Start of Block
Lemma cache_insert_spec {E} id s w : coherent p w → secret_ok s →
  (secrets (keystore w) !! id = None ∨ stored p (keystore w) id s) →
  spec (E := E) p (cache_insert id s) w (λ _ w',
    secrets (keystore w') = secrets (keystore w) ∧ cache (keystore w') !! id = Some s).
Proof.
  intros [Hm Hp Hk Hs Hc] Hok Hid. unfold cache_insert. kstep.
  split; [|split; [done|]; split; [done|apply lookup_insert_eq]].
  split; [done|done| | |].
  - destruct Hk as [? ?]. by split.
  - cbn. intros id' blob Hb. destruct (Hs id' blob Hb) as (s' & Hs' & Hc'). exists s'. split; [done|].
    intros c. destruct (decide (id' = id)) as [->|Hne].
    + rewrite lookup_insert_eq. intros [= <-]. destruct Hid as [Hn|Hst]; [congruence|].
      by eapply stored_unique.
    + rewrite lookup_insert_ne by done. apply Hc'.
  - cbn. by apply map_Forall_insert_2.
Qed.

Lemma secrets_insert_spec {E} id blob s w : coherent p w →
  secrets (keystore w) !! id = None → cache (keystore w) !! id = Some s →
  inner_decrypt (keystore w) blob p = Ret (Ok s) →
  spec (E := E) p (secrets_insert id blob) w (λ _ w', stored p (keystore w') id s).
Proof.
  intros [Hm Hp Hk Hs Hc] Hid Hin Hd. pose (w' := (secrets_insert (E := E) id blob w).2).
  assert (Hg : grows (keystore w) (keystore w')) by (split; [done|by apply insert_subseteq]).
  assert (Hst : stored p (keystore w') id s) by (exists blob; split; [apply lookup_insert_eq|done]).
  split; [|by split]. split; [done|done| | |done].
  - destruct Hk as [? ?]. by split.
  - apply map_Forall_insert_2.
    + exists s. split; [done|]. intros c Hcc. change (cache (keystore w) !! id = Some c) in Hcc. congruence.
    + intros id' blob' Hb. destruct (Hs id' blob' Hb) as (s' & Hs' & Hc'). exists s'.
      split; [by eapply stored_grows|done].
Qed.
End of Block
Start of Block
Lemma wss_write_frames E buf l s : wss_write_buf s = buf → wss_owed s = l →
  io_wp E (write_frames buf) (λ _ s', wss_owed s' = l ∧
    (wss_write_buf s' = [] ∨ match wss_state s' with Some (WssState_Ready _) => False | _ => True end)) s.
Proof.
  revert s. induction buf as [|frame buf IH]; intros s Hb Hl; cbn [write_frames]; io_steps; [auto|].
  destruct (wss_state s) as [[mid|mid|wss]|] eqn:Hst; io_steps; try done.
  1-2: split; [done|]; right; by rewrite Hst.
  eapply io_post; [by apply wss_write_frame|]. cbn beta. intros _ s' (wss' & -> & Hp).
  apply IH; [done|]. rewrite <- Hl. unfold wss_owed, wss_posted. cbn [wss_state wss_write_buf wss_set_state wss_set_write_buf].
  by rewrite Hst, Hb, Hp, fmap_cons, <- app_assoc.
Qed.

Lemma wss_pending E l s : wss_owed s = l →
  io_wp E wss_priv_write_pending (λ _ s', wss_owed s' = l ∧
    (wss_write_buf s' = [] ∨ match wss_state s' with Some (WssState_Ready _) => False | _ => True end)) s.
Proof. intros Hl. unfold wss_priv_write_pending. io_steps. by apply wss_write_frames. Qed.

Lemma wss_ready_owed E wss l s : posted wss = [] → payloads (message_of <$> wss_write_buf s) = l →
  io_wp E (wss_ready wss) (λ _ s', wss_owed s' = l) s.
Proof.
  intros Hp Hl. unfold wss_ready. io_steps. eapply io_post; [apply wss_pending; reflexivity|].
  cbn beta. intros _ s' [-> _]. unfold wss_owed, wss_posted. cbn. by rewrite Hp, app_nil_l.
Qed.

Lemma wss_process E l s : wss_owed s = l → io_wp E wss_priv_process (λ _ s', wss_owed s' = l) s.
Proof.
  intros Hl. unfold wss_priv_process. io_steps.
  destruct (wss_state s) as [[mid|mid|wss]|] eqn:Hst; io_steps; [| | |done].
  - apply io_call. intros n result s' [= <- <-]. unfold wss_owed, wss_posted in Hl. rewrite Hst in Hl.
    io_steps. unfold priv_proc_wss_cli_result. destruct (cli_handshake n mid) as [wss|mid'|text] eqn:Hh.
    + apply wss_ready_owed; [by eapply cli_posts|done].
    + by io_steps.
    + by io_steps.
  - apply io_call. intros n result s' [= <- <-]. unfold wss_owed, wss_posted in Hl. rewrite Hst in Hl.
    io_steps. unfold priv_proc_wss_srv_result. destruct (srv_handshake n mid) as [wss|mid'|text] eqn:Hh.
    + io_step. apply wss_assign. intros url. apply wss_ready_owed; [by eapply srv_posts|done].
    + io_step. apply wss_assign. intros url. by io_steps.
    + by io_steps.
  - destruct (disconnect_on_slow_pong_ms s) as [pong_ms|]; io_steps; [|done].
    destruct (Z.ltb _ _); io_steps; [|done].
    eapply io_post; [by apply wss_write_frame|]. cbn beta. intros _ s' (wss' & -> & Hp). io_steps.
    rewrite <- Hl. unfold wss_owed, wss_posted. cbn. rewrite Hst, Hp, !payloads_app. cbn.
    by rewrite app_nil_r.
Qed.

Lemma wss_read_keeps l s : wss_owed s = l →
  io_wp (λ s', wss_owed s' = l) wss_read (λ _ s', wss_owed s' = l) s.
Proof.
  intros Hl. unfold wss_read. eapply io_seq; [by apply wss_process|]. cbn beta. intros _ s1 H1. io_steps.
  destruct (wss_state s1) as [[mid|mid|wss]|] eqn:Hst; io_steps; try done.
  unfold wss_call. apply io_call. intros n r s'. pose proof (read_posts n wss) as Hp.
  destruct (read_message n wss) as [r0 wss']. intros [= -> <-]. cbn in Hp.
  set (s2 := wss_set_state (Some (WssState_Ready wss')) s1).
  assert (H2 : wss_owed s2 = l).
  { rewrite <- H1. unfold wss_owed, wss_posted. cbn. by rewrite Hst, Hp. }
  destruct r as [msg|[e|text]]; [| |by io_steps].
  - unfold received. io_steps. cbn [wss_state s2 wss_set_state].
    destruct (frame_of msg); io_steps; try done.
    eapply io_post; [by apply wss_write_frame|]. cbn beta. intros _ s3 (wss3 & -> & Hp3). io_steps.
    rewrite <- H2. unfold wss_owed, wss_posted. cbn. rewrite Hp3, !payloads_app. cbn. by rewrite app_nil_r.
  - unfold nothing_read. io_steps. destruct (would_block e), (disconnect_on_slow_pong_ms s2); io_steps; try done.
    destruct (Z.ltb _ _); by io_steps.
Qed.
End of Block
Of the entries above, transcribe exactly those lines that fall between the line containing "- unfold received." and the line containing "-> & Hp3). io_steps.", together with those two lines.

  - unfold received. io_steps. cbn [wss_state s2 wss_set_state].
    destruct (frame_of msg); io_steps; try done.
    eapply io_post; [by apply wss_write_frame|]. cbn beta. intros _ s3 (wss3 & -> & Hp3). io_steps.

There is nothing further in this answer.